INSTRUCTIONS TO FOLLOW ▸ Each record has to be repeated exactly as given.

Top of RECORDS FOR THIS EXERCISE

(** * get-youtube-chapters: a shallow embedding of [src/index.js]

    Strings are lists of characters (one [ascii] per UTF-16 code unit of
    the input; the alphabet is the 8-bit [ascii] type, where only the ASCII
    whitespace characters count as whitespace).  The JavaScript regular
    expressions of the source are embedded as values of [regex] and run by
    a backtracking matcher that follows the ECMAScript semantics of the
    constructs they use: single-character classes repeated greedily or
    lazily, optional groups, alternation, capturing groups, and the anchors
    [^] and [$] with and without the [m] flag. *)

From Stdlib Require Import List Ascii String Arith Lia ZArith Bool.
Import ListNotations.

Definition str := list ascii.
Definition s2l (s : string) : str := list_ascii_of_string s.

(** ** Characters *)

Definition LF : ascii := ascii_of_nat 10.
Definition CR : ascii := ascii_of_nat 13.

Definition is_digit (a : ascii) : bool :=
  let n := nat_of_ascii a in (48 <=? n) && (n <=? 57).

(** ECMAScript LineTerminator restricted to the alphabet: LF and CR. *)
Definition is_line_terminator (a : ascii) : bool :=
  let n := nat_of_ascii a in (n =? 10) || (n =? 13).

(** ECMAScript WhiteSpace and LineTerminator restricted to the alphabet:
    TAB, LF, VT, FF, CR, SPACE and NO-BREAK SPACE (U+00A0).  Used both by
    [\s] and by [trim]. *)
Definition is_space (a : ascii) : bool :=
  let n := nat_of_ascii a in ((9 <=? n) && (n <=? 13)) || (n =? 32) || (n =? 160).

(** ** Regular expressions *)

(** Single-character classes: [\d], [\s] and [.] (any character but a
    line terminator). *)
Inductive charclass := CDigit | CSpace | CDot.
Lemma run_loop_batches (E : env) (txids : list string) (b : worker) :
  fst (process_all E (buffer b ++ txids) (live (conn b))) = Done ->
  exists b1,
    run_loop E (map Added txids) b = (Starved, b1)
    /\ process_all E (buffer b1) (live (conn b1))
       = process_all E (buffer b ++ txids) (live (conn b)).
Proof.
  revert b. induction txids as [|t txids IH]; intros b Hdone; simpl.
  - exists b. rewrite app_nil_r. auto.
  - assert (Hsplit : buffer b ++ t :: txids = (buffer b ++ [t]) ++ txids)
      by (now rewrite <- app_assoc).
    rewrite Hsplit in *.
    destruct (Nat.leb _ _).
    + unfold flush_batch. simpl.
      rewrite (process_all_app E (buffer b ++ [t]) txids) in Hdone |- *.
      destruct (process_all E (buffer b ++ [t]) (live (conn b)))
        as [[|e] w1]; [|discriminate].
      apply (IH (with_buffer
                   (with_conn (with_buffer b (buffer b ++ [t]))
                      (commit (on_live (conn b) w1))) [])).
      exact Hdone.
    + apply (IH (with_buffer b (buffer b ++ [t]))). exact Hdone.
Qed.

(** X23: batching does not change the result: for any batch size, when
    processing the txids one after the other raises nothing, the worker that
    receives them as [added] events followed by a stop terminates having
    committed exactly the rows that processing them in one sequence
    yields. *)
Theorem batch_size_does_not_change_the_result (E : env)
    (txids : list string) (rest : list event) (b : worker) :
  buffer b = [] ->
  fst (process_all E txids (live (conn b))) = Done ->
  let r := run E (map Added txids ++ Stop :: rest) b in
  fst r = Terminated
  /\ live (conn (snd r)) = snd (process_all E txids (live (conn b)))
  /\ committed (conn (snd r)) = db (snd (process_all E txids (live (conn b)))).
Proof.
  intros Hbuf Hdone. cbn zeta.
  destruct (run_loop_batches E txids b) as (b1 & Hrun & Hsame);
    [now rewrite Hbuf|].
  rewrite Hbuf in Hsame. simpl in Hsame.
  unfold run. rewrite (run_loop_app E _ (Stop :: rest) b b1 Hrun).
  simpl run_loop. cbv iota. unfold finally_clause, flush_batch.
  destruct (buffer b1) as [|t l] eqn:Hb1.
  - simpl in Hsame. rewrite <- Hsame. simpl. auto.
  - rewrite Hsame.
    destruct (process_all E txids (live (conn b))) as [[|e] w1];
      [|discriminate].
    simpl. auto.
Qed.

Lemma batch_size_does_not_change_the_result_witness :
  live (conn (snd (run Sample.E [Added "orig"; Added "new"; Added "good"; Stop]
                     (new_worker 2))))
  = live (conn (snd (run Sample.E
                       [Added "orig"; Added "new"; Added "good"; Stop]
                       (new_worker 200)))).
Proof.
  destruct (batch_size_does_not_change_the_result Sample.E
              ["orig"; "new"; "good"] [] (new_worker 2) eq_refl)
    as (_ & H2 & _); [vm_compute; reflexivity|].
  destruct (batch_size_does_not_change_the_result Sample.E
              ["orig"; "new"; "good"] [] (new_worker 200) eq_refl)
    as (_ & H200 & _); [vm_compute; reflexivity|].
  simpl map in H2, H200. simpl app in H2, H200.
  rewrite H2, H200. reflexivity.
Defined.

Bottom of RECORDS FOR THIS EXERCISE

WRITTEN SOLUTION ▸
(** * get-youtube-chapters: a shallow embedding of [src/index.js]

    Strings are lists of characters (one [ascii] per UTF-16 code unit of
    the input; the alphabet is the 8-bit [ascii] type, where only the ASCII
    whitespace characters count as whitespace).  The JavaScript regular
    expressions of the source are embedded as values of [regex] and run by
    a backtracking matcher that follows the ECMAScript semantics of the
    constructs they use: single-character classes repeated greedily or
    lazily, optional groups, alternation, capturing groups, and the anchors
    [^] and [$] with and without the [m] flag. *)

From Stdlib Require Import List Ascii String Arith Lia ZArith Bool.
Import ListNotations.

Definition str := list ascii.
Definition s2l (s : string) : str := list_ascii_of_string s.

(** ** Characters *)

Definition LF : ascii := ascii_of_nat 10.
Definition CR : ascii := ascii_of_nat 13.

Definition is_digit (a : ascii) : bool :=
  let n := nat_of_ascii a in (48 <=? n) && (n <=? 57).

(** ECMAScript LineTerminator restricted to the alphabet: LF and CR. *)
Definition is_line_terminator (a : ascii) : bool :=
  let n := nat_of_ascii a in (n =? 10) || (n =? 13).

(** ECMAScript WhiteSpace and LineTerminator restricted to the alphabet:
    TAB, LF, VT, FF, CR, SPACE and NO-BREAK SPACE (U+00A0).  Used both by
    [\s] and by [trim]. *)
Definition is_space (a : ascii) : bool :=
  let n := nat_of_ascii a in ((9 <=? n) && (n <=? 13)) || (n =? 32) || (n =? 160).

(** ** Regular expressions *)

(** Single-character classes: [\d], [\s] and [.] (any character but a
    line terminator). *)
Inductive charclass := CDigit | CSpace | CDot.
Lemma run_loop_batches (E : env) (txids : list string) (b : worker) :
  fst (process_all E (buffer b ++ txids) (live (conn b))) = Done ->
  exists b1,
    run_loop E (map Added txids) b = (Starved, b1)
    /\ process_all E (buffer b1) (live (conn b1))
       = process_all E (buffer b ++ txids) (live (conn b)).
Proof.
  revert b. induction txids as [|t txids IH]; intros b Hdone; simpl.
  - exists b. rewrite app_nil_r. auto.
  - assert (Hsplit : buffer b ++ t :: txids = (buffer b ++ [t]) ++ txids)
      by (now rewrite <- app_assoc).
    rewrite Hsplit in *.
    destruct (Nat.leb _ _).
    + unfold flush_batch. simpl.
      rewrite (process_all_app E (buffer b ++ [t]) txids) in Hdone |- *.
      destruct (process_all E (buffer b ++ [t]) (live (conn b)))
        as [[|e] w1]; [|discriminate].
      apply (IH (with_buffer
                   (with_conn (with_buffer b (buffer b ++ [t]))
                      (commit (on_live (conn b) w1))) [])).
      exact Hdone.
    + apply (IH (with_buffer b (buffer b ++ [t]))). exact Hdone.
Qed.

(** X23: batching does not change the result: for any batch size, when
    processing the txids one after the other raises nothing, the worker that
    receives them as [added] events followed by a stop terminates having
    committed exactly the rows that processing them in one sequence
    yields. *)
Theorem batch_size_does_not_change_the_result (E : env)
    (txids : list string) (rest : list event) (b : worker) :
  buffer b = [] ->
  fst (process_all E txids (live (conn b))) = Done ->
  let r := run E (map Added txids ++ Stop :: rest) b in
  fst r = Terminated
  /\ live (conn (snd r)) = snd (process_all E txids (live (conn b)))
  /\ committed (conn (snd r)) = db (snd (process_all E txids (live (conn b)))).
Proof.
  intros Hbuf Hdone. cbn zeta.
  destruct (run_loop_batches E txids b) as (b1 & Hrun & Hsame);
    [now rewrite Hbuf|].
  rewrite Hbuf in Hsame. simpl in Hsame.
  unfold run. rewrite (run_loop_app E _ (Stop :: rest) b b1 Hrun).
  simpl run_loop. cbv iota. unfold finally_clause, flush_batch.
  destruct (buffer b1) as [|t l] eqn:Hb1.
  - simpl in Hsame. rewrite <- Hsame. simpl. auto.
  - rewrite Hsame.
    destruct (process_all E txids (live (conn b))) as [[|e] w1];
      [|discriminate].
    simpl. auto.
Qed.

Lemma batch_size_does_not_change_the_result_witness :
  live (conn (snd (run Sample.E [Added "orig"; Added "new"; Added "good"; Stop]
                     (new_worker 2))))
  = live (conn (snd (run Sample.E
                       [Added "orig"; Added "new"; Added "good"; Stop]
                       (new_worker 200)))).
Proof.
  destruct (batch_size_does_not_change_the_result Sample.E
              ["orig"; "new"; "good"] [] (new_worker 2) eq_refl)
    as (_ & H2 & _); [vm_compute; reflexivity|].
  destruct (batch_size_does_not_change_the_result Sample.E
              ["orig"; "new"; "good"] [] (new_worker 200) eq_refl)
    as (_ & H200 & _); [vm_compute; reflexivity|].
  simpl map in H2, H200. simpl app in H2, H200.
  rewrite H2, H200. reflexivity.
Defined.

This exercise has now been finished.